(* ===== verification/CallProperties.v ===== *)
(** * Properties of the system calls

    Isolation of the user program, what the memory calls and the trap promise,
    and where the code does not keep its own rules. *)

From S2P Require Import Prelude Effects Rounding Bytes MemObj Vmmap VmmapSpec VmmapCompact.
From S2P Require Import VmmapUpdate VmmapFind DynArray Policy App HostDesc Memory MemorySafe Sysbrk.
From S2P Require Import Mmap Trap Syscalls Isolation Sample.

(** ** Isolation *)

(** C1: isolation.  From a state that satisfies the invariant of the runtime,
    whatever the user program does to its memory and registers between its
    system calls and however the host answers each of them, in every state
    reached by calls that return the invariant holds, the pages of the code
    region are recorded as when the program started, no layout field has changed
    and every limit of the manifest is at most its initial value; all host calls
    made on the way were memory calls inside the sandbox above the code, never
    executable, or transfers of less than 2 GB whose buffer starts in the
    sandbox (only its first address is checked). *)
Theorem isolation nap0 es0 tr nap :
  rt_inv nap0 es0 -> reachable nap0 tr nap ->
  exists es, rt_inv nap es /\ evolves nap0 es0 nap es /\ Forall (syscall_event nap0) tr.
Proof. apply reachable_inv. Qed.

(** The hook on this stack returns. *)
Lemma munmap_hook_returns :
  exists l s, NaClSyscallCSegHook (H:=good_host) (munmap_stack (2 ^ 36)) (fun _ => sample_policy) syscall_table 5 6
    sample_app 68719542272 = (l, Ret s).
Proof. eexists _, _. vm_compute. reflexivity. Qed.

(** The sample program after one munmap. *)
Lemma munmap_reachable : exists l s, reachable sample_app l (sw_app s) /\ l <> [].
Proof.
  destruct munmap_hook_returns as (l & s & Hm). exists l, s. split.
  - change l with ([] ++ l). eapply (reach_syscall _ _ _ good_host); [apply reach_start|apply sample_setup_typed| |exact Hm].
    split; [discriminate|reflexivity].
  - intros ->. vm_compute in Hm. discriminate Hm.
Qed.

Lemma isolation_witness :
  exists l nap, l <> [] /\ reachable sample_app l nap /\
  exists es, rt_inv nap es /\ evolves sample_app sample_entries nap es /\ Forall (syscall_event sample_app) l.
Proof.
  destruct munmap_reachable as (l & s & Hr & Hl). exists l, (sw_app s). split; [exact Hl|]. split; [exact Hr|].
  exact (isolation sample_app sample_entries l (sw_app s) sample_rt Hr).
Defined.

(** C10: one entry of the runtime, on any host, from a state that satisfies the
    invariant.  The hook makes only allowed host calls (in the sense of
    isolation) also when it aborts; when it returns, control goes to a bundle
    head inside the sandbox with the stack pointer past the two return
    addresses, the user-side mark is cleared and the invariant is
    re-established. *)
Theorem syscall_hook_safe `{Host} rd_setup mem pause resume nap es sp :
  setup_typed rd_setup -> rt_inv nap es -> is_u64 sp ->
  let m := NaClSyscallCSegHook mem rd_setup syscall_table pause resume nap sp in
  Forall (syscall_event nap) (trace m) /\
  forall s, result m = Ret s ->
    sandboxed_pc nap (sw_pc s) /\ sw_sp s = u64 (sp + NACL_SYSCALLRET_FIX) /\
    user_side_flag (sw_app s) = false /\
    exists es', rt_inv (sw_app s) es' /\ evolves nap es (sw_app s) es'.
Proof.
  intros Hrd Hrt Hsp m. destruct (hook_spec rd_setup Hrd mem pause resume nap es sp Hrt Hsp) as [[Ht Hr] Hs].
  split; [exact Ht|]. intros s Hm. destruct (Hs s Hm) as (? & ? & ?). split_and!; try done. by apply Hr.
Qed.

Lemma syscall_hook_safe_witness :
  let m := NaClSyscallCSegHook (H:=good_host) (munmap_stack (2 ^ 36)) (fun _ => sample_policy) syscall_table 5 6 sample_app 68719542272 in
  Forall (syscall_event sample_app) (trace m) /\
  forall s, result m = Ret s ->
    sandboxed_pc sample_app (sw_pc s) /\ sw_sp s = u64 (68719542272 + NACL_SYSCALLRET_FIX) /\
    user_side_flag (sw_app s) = false /\
    exists es', rt_inv (sw_app s) es' /\ evolves sample_app sample_entries (sw_app s) es'.
Proof.
  apply (syscall_hook_safe (H:=good_host)); [apply sample_setup_typed|apply sample_rt|done].
Defined.

(** ** Dispatch *)

(** The table built by NaClSyscallTableInit has 110 entries, the eight
    registered calls at their numbers and NotImplementedDecoder elsewhere; no
    registration is a duplicate. *)
Theorem syscall_table_complete :
  exists t, NaClSyscallTableInit = mret t /\ length t = NACL_MAX_SYSCALLS /\
    forall n, (n < NACL_MAX_SYSCALLS)%nat -> t !! n = Some (table_spec n).
Proof.
  exists syscall_table. split_and!; [apply TableInit_ok|apply table_length|apply table_lookup].
Qed.

(** The return address left by the trampoline of system call [n] selects
    handler [n], wherever in its 32-byte block it points. *)
Theorem trampoline_selects_syscall nap n off :
  placed nap -> 0 <= n < 2048 -> 0 <= off < NACL_SYSCALL_BLOCK_SIZE ->
  syscall_number nap (mem_start nap + NACL_SYSCALL_START_ADDR + n * NACL_SYSCALL_BLOCK_SIZE + off) = n.
Proof. apply syscall_number_spec. Qed.

Lemma trampoline_selects_syscall_witness :
  syscall_number sample_app
    (mem_start sample_app + NACL_SYSCALL_START_ADDR + 21 * NACL_SYSCALL_BLOCK_SIZE + 14) = 21.
Proof. apply trampoline_selects_syscall; [apply (ai_placed _ _ sample_inv)|done|done]. Defined.

(** ** Memory calls *)

(** Sysbrk returns on every argument when the page of the current break is
    mapped and mprotect succeeds: the break moves to the argument or stays, never below the data
    end; when it grows, all pages up to the new break are mapped and no page
    outside the extension, rounded to 64 KB, appears. *)
Theorem sysbrk_result `{Host} nap es nb :
  (forall a n p, host_mprotect a n p = 0) -> app_inv nap es -> 0 <= nb < two32 -> is_Some (lookup_page es (brk_page nap)) ->
  exists l nap' es', NaClSysSysbrk nap nb = (l, Ret (nap', i32 (break_addr nap'))) /\
    app_inv nap' es' /\ brk_result nap es nb nap' es' /\ data_end nap' <= break_addr nap'.
Proof.
  intros Hmp Hinv Hnb Hpg. destruct (decide (nb <= break_addr nap)) as [Hle|Hgt].
  - destruct (Sysbrk_shrink nap es nb Hinv) as (nap' & ? & Hi & ? & _); [zlia|by left|].
    exists [], nap', es. split_and!; try done. apply (ai_data _ _ Hi).
  - destruct (Sysbrk_grow Hmp nap es nb Hinv) as (l & nap' & es' & ? & Hi & ? & _); [lia|done|].
    exists l, nap', es'. split_and!; try done. apply (ai_data _ _ Hi).
Qed.

Lemma sysbrk_result_witness :
  exists l nap' es', NaClSysSysbrk (H:=good_host) sample_app 400000 = (l, Ret (nap', i32 (break_addr nap'))) /\
    app_inv nap' es' /\ brk_result sample_app sample_entries 400000 nap' es' /\ data_end nap' <= break_addr nap'.
Proof. apply (sysbrk_result (H:=good_host)); [done|apply sample_inv|done|by eexists]. Defined.

(** A user program that unmaps the page of its break and then calls sysbrk
    stops the runtime with a fatal error instead of getting an error code. *)
Theorem sysbrk_unmapped_break_aborts `{Host} nap es nb :
  app_inv nap es -> break_addr nap < nb < two32 -> lookup_page es (brk_page nap) = None ->
  result (NaClSysSysbrk nap nb) = Fault (LogFatal "current break not in address map").
Proof. intros Hi Hn Hp. by destruct (Sysbrk_unmapped nap es nb Hi Hn Hp) as (l & -> & _). Qed.

(** The sample program after it unmapped its heap. *)
Definition heapless : list NaClVmmapEntry := filter (fun e => page_num e <> 48) sample_entries.

Lemma heapless_inv : app_inv (sample_app <| mem_map := map_of heapless |>) heapless.
Proof.
  apply (app_inv_map sample_app sample_entries); [apply sample_inv|apply map_of_inv; [done|vm_compute; reflexivity..]|].
  change heapless with (mkVmmapEntry 0 16 PROT_NONE None false :: mkVmmapEntry 16 32 (Z.lor PROT_READ PROT_EXEC) None false
    :: [mkVmmapEntry 1044480 4096 (Z.lor PROT_READ PROT_WRITE) None false]).
  assert (Hp : forall p i, lookup_page (mkVmmapEntry 0 16 PROT_NONE None false ::
     mkVmmapEntry 16 32 (Z.lor PROT_READ PROT_EXEC) None false
    :: [mkVmmapEntry 1044480 4096 (Z.lor PROT_READ PROT_WRITE) None false]) p = Some i ->
    0 <= p < PAGE_COUNT /\ (48 <= p -> Z.land (pg_prot i) PROT_EXEC = 0)).
  { intros p i. unfold PAGE_COUNT. simpl. unfold covers, end_page. simpl.
    repeat (case_decide as Hd; [intros [= <-]; destruct Hd; split; [lia|]; simpl; try done; lia|clear Hd]).
    done. }
  split; [intros p i Hi; apply (Hp p i Hi)..|]. exists 0. split; [done|]. by eexists.
Qed.

Lemma sysbrk_unmapped_break_aborts_witness :
  result (NaClSysSysbrk (H:=good_host) (sample_app <| mem_map := map_of heapless |>) 300000) =
    Fault (LogFatal "current break not in address map").
Proof.
  apply (sysbrk_unmapped_break_aborts (H:=good_host) _ heapless); [apply heapless_inv|done|vm_compute; reflexivity].
Defined.

(** C28: mmap by the user program, whose descriptor the decoder has replaced by
    -1, on any host.  The host calls of NaClCommonSysMmapIntern stay in the
    sandbox above the code, also when it aborts; when it returns, the result is
    EBADF, EINVAL or ENOMEM and no page of the memory map changes, or it is the
    address of a 64 KB aligned range above the code, the fixed address asked for
    or else a free hole, which the memory map now records in full with the
    requested protection less execution, other pages unchanged.  It does return
    when the protection bits are in R/W/X, no allocation fails and the kernel
    puts fixed mappings where asked. *)
Theorem mmap_result_correct `{Host} nap es start len prot flags offset :
  app_inv nap es -> is_u64 start -> 0 <= len < two32 ->
  let m := NaClCommonSysMmapIntern nap start len prot flags (-1) offset in
  sandbox_events nap (trace m) /\
  (forall nap' r, result m = Ret (nap', r) ->
     exists es', app_inv nap' es' /\ mmap_result nap es start len prot flags r es') /\
  (Z.land (Z.lnot 7) prot = 0 -> (forall n, malloc_ok n = true) -> honours_fixed ->
     exists nap' r, result m = Ret (nap', r)).
Proof.
  intros Hi Hs Hl m. destruct (Mmap_spec nap es start len prot flags offset Hi Hs Hl) as [He Hr Ht].
  split_and!; [exact He| |].
  - intros nap' r Hm. destruct (Hr _ Hm) as (es' & Ha & _ & Hres). by exists es'.
  - intros Hp Hm Hf. destruct Ht as [[nap' r] Hret]; [by split|]. by exists nap', r.
Qed.

Lemma mmap_result_correct_witness :
  let m := NaClCommonSysMmapIntern (H:=good_host) sample_app 0 100000 3 34 (-1) 0 in
  exists nap' r es', result m = Ret (nap', r) /\ app_inv nap' es' /\
    mmap_result sample_app sample_entries 0 100000 3 34 r es'.
Proof.
  destruct (mmap_result_correct (H:=good_host) sample_app sample_entries 0 100000 3 34 0) as (_ & Hr & Ht);
    [apply sample_inv|done..|].
  destruct Ht as (nap' & r & Hret); [done|apply good_host_grants..|]. exists nap', r.
  destruct (Hr nap' r Hret) as (es' & ? & ?). by exists es'.
Defined.

(** An mmap with a protection bit outside R/W/X, once its range is accepted, is
    refused for its sharing flags or stops the runtime with a fatal error. *)
Theorem mmap_unknown_prot_aborts `{Host} nap u R prot flags offset :
  placed nap -> 0 < u < two32 -> 0 < R -> Z.land (Z.lnot 7) prot <> 0 ->
  let m := Mmap_map nap None u (mkSizes R R R kMaxUsableFileSize kMaxUsableFileSize) prot flags offset in
  m = mret (nap, neg_errno NACL_ABI_EINVAL) \/ m = fail (LogFatal "NaClSysMmap: Map failed").
Proof. apply Mmap_map_badprot. Qed.

Example mmap_unknown_prot_sample :
  result (NaClCommonSysMmapIntern (H:=good_host) sample_app 0 100000 8 34 (-1) 0) =
    Fault (LogFatal "NaClSysMmap: Map failed").
Proof. vm_compute. reflexivity. Qed.

(** C29: munmap, on any host.  The host calls it makes stay in the sandbox above
    the code, also when it aborts; when it returns, the result is an error code
    and no page of the memory map changes, or 0 and exactly the pages of the
    range, 64 KB aligned, rounded up to 64 KB and above the code, are no longer
    in the map.  It does return when no allocation fails. *)
Theorem munmap_result_correct `{Host} nap es start len :
  app_inv nap es -> is_u64 start -> 0 <= len < two32 ->
  let m := NaClSysMunmap nap start len in
  sandbox_events nap (trace m) /\
  (forall nap' r, result m = Ret (nap', r) ->
     exists es', app_inv nap' es' /\ munmap_result nap es start len r es') /\
  ((forall n, malloc_ok n = true) -> exists nap' r, result m = Ret (nap', r)).
Proof.
  intros Hi Hs Hl m. destruct (Munmap_spec nap es start len Hi Hs Hl) as [He Hr Ht].
  split_and!; [exact He| |].
  - intros nap' r Hm. destruct (Hr _ Hm) as (es' & Ha & _ & Hres). by exists es'.
  - intros Hm. destruct (Ht Hm) as [[nap' r] Hret]. by exists nap', r.
Qed.

Lemma munmap_result_correct_witness :
  let m := NaClSysMunmap (H:=good_host) sample_app 262144 65536 in
  exists nap' r es', result m = Ret (nap', r) /\ app_inv nap' es' /\
    munmap_result sample_app sample_entries 262144 65536 r es'.
Proof.
  destruct (munmap_result_correct (H:=good_host) sample_app sample_entries 262144 65536) as (_ & Hr & Ht);
    [apply sample_inv|done..|].
  destruct Ht as (nap' & r & Hret); [done|]. exists nap', r.
  destruct (Hr nap' r Hret) as (es' & ? & ?). by exists es'.
Defined.

(** ** Address translation *)

(** NaClUserToSysAddrRange accepts exactly the ranges that lie inside the
    4 GB address space and do not start at NULL, with the 64-bit wrap-around of
    the end address taken into account. *)
Theorem user_range_checked nap u n :
  placed nap -> is_u64 u -> is_u64 n ->
  NaClUserToSysAddrRange nap u n =
    if decide (0 < u /\ u + n < two32) then u + mem_start nap else kNaClBadAddress.
Proof. intros. by apply UserToSysAddrRange_spec. Qed.

Lemma user_range_checked_witness :
  NaClUserToSysAddrRange sample_app 65536 (two64 - 4) =
    if decide (0 < 65536 /\ 65536 + (two64 - 4) < two32) then 65536 + mem_start sample_app else kNaClBadAddress.
Proof. apply user_range_checked; [apply (ai_placed _ _ sample_inv)|done|done]. Defined.

(** Translating a user address to a system address and back is the
    identity, and any address outside the space aborts. *)
Theorem user_sys_roundtrip nap u :
  placed nap -> 0 <= u ->
  (a ← NaClUserToSys nap u; NaClSysToUser nap a) =
    if decide (0 < u < two32) then mret u else fail (LogFatal "NaClUserToSys").
Proof.
  intros Hpl Hu. rewrite UserToSys_spec by done. case_decide as Hd; [|done]. rewrite M_bind_ret_l.
  pose proof Hpl as []. rewrite SysToUser_spec by (done || lia). rewrite decide_True by lia.
  by replace (u + mem_start nap - mem_start nap) with u by lia.
Qed.

Lemma user_sys_roundtrip_witness :
  (a ← NaClUserToSys sample_app 131072; NaClSysToUser sample_app a) =
    if decide (0 < 131072 < two32) then mret 131072 else fail (LogFatal "NaClUserToSys").
Proof. apply user_sys_roundtrip; [apply (ai_placed _ _ sample_inv)|done]. Defined.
★ ★ ★ ★ ★ ★ ★
* _What to produce_
Your task for the entries above: copy exactly the span starting with the line with "let m := NaClCommonSysMmapIntern nap" and going on through the line with "refused for its", both lines included, and nothing else.

* _Answer to this task_
  let m := NaClCommonSysMmapIntern nap start len prot flags (-1) offset in
  sandbox_events nap (trace m) /\
  (forall nap' r, result m = Ret (nap', r) ->
     exists es', app_inv nap' es' /\ mmap_result nap es start len prot flags r es') /\
  (Z.land (Z.lnot 7) prot = 0 -> (forall n, malloc_ok n = true) -> honours_fixed ->
     exists nap' r, result m = Ret (nap', r)).
Proof.
  intros Hi Hs Hl m. destruct (Mmap_spec nap es start len prot flags offset Hi Hs Hl) as [He Hr Ht].
  split_and!; [exact He| |].
  - intros nap' r Hm. destruct (Hr _ Hm) as (es' & Ha & _ & Hres). by exists es'.
  - intros Hp Hm Hf. destruct Ht as [[nap' r] Hret]; [by split|]. by exists nap', r.
Qed.

Lemma mmap_result_correct_witness :
  let m := NaClCommonSysMmapIntern (H:=good_host) sample_app 0 100000 3 34 (-1) 0 in
  exists nap' r es', result m = Ret (nap', r) /\ app_inv nap' es' /\
    mmap_result sample_app sample_entries 0 100000 3 34 r es'.
Proof.
  destruct (mmap_result_correct (H:=good_host) sample_app sample_entries 0 100000 3 34 0) as (_ & Hr & Ht);
    [apply sample_inv|done..|].
  destruct Ht as (nap' & r & Hret); [done|apply good_host_grants..|]. exists nap', r.
  destruct (Hr nap' r Hret) as (es' & ? & ?). by exists es'.
Defined.

(** An mmap with a protection bit outside R/W/X, once its range is accepted, is
    refused for its sharing flags or stops the runtime with a fatal error. *)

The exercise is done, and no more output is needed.